### THE PROBLEM
Print the data below exactly, but only the lines from the one containing "n ← load t; add_ref t (-1);;" down to the one containing "let rsub := n.(rc) in", inclusive.

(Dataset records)
■ ■ ■

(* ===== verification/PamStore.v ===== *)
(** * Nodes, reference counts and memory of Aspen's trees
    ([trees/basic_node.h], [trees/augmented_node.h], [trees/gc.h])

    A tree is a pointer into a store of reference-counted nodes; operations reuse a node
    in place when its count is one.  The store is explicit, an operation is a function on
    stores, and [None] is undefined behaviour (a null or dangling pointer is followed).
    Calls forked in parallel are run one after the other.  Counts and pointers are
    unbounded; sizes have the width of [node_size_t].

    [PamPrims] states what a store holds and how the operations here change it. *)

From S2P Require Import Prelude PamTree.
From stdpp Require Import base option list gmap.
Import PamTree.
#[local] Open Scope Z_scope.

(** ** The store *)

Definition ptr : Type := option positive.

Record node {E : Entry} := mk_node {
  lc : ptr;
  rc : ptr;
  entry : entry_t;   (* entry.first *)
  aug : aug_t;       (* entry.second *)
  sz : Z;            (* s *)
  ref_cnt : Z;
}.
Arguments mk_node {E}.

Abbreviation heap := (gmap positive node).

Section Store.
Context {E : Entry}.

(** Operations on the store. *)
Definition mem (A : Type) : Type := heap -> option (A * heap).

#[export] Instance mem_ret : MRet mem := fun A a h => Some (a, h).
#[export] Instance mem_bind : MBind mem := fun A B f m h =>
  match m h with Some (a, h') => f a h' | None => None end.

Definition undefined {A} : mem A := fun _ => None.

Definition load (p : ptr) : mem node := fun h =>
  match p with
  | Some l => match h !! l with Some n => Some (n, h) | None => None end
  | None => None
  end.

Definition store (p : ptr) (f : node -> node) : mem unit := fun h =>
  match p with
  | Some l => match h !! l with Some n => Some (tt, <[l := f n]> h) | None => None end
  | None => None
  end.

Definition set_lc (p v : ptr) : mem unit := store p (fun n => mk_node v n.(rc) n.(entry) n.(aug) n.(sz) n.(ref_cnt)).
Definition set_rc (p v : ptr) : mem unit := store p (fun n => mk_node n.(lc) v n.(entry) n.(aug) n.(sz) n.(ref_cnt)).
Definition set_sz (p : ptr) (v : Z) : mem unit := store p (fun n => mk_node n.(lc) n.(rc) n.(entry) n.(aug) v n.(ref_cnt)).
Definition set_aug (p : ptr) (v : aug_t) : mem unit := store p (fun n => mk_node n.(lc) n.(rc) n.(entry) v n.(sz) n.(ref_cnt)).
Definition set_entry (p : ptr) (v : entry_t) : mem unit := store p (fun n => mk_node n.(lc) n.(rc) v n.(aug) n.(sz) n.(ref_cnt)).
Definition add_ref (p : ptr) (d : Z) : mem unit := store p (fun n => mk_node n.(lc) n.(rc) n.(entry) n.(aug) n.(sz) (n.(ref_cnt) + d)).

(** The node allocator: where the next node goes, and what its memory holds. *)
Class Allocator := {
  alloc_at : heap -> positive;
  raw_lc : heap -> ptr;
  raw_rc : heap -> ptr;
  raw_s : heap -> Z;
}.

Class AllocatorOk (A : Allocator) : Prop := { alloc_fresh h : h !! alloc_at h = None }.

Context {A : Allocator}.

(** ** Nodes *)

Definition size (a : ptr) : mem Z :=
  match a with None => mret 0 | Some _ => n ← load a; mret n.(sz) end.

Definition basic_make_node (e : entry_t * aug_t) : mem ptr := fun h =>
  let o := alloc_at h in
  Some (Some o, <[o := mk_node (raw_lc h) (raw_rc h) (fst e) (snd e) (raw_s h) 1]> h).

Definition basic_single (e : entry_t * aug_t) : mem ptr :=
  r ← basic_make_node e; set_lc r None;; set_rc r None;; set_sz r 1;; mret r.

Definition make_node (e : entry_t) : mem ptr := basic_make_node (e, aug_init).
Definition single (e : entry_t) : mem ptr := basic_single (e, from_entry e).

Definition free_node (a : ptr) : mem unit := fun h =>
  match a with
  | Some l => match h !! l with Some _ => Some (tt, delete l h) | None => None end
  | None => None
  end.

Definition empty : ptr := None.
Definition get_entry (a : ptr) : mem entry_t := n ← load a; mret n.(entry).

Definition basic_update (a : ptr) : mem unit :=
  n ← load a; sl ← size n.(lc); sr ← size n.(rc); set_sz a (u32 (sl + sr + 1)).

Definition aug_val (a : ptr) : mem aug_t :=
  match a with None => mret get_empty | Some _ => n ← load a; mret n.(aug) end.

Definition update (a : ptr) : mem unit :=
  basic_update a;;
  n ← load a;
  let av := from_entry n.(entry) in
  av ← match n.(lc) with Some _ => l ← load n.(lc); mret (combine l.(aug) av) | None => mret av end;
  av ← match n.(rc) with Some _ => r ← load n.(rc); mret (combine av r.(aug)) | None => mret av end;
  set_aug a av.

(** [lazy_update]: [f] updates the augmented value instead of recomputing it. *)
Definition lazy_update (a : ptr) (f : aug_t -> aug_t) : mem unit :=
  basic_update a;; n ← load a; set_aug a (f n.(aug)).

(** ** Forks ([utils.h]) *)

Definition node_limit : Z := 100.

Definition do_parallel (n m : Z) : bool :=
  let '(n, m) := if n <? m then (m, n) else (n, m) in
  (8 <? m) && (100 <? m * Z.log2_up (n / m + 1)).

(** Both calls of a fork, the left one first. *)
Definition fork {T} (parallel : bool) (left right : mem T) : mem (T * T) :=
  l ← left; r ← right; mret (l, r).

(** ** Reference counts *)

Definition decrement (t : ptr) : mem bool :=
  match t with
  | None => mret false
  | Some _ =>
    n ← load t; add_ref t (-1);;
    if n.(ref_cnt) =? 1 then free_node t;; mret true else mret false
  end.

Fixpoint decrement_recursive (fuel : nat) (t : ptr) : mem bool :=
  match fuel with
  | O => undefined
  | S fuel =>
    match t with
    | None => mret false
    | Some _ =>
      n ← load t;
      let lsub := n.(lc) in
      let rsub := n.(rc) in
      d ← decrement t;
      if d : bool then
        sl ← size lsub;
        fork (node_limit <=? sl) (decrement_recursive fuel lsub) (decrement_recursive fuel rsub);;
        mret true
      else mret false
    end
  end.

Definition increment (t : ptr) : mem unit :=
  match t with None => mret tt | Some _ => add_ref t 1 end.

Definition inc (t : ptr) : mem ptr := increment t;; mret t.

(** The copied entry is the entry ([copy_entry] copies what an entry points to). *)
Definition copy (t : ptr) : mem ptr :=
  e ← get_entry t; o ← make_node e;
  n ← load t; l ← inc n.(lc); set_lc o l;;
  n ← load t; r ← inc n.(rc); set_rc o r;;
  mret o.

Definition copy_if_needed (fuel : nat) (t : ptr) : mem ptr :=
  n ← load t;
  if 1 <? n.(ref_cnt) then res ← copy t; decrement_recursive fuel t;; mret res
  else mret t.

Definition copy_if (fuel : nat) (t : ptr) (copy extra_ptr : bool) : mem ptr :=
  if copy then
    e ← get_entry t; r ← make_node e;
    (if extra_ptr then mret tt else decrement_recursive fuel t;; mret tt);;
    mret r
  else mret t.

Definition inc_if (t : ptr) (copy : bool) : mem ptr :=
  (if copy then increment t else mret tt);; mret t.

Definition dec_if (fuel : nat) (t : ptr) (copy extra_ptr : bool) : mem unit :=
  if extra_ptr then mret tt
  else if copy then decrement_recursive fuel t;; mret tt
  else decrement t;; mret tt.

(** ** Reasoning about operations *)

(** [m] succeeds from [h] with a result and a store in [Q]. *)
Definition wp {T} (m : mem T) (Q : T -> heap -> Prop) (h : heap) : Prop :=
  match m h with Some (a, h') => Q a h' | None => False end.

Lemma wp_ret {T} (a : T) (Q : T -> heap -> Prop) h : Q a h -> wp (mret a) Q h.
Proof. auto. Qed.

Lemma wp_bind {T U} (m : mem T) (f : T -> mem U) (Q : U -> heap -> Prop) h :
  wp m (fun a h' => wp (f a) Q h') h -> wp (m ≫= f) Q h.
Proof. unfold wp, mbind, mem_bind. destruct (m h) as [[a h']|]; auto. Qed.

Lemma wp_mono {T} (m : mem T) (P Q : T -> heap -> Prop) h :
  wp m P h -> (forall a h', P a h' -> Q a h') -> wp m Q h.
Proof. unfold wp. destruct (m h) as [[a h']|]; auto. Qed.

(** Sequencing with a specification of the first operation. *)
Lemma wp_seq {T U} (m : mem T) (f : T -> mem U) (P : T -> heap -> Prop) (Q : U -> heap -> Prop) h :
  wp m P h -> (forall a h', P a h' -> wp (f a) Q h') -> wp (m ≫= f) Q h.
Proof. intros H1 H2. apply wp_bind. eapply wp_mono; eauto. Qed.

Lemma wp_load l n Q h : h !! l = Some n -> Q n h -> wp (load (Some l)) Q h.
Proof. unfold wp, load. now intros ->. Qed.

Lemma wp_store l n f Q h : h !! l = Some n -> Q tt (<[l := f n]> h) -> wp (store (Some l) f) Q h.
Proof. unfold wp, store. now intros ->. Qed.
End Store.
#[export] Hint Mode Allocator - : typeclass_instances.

■ ■ ■

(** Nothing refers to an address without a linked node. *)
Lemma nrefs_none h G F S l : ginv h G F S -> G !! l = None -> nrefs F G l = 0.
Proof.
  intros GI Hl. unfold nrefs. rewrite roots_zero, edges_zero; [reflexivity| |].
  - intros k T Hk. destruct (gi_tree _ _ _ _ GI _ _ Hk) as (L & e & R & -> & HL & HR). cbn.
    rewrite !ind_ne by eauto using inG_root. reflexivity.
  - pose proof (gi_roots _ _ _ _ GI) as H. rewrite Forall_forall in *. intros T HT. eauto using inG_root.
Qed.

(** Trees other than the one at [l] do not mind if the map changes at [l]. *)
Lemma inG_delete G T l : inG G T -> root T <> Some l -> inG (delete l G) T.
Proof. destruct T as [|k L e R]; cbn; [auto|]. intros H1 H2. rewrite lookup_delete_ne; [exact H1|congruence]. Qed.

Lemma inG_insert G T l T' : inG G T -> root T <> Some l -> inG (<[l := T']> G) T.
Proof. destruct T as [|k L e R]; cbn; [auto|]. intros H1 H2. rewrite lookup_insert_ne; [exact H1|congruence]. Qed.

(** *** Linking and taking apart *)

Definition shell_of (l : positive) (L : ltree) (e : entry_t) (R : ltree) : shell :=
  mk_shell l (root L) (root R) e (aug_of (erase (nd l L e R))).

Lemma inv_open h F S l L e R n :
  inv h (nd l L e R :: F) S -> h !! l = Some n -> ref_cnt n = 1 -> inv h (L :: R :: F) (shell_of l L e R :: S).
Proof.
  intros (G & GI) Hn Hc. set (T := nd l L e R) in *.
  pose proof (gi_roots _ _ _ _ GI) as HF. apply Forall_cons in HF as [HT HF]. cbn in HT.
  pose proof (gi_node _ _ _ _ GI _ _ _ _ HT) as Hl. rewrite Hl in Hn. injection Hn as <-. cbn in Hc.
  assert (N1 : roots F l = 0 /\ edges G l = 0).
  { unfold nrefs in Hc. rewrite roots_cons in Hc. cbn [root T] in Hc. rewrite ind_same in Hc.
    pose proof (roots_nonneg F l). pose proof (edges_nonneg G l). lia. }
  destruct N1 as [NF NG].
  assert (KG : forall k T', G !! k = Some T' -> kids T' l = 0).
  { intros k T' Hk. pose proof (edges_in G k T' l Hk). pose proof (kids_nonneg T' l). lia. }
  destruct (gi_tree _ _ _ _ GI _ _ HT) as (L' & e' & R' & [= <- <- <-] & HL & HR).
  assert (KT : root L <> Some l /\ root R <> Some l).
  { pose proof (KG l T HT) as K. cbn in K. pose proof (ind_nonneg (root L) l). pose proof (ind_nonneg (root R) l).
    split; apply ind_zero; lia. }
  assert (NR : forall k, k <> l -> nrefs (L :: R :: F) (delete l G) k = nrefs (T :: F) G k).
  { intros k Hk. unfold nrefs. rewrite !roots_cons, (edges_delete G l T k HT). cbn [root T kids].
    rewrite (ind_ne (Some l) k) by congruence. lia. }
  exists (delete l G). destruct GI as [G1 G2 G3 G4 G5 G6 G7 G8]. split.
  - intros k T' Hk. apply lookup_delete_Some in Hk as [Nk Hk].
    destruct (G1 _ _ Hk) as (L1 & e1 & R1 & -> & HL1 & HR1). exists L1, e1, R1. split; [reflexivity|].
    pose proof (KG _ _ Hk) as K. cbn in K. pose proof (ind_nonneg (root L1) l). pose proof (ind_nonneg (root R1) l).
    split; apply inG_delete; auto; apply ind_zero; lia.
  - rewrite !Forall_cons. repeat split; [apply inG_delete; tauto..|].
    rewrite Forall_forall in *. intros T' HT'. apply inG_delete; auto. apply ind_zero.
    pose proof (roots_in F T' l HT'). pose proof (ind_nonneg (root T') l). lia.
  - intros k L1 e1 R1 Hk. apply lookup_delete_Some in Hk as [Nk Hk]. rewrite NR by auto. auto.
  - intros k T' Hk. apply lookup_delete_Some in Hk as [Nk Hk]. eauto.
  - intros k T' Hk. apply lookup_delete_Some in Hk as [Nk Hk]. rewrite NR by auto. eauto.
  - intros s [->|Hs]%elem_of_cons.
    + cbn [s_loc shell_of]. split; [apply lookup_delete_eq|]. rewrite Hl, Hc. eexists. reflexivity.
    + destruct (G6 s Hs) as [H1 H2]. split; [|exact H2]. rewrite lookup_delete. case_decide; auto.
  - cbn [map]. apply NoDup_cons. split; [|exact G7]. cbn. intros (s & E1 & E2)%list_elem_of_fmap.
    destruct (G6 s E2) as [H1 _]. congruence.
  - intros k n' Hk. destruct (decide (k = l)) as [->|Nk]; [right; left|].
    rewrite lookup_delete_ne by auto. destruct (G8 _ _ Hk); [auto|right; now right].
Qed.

■ ■ ■

### THE COMPLETED TASK
    n ← load t; add_ref t (-1);;
    if n.(ref_cnt) =? 1 then free_node t;; mret true else mret false
  end.

Fixpoint decrement_recursive (fuel : nat) (t : ptr) : mem bool :=
  match fuel with
  | O => undefined
  | S fuel =>
    match t with
    | None => mret false
    | Some _ =>
      n ← load t;
      let lsub := n.(lc) in
      let rsub := n.(rc) in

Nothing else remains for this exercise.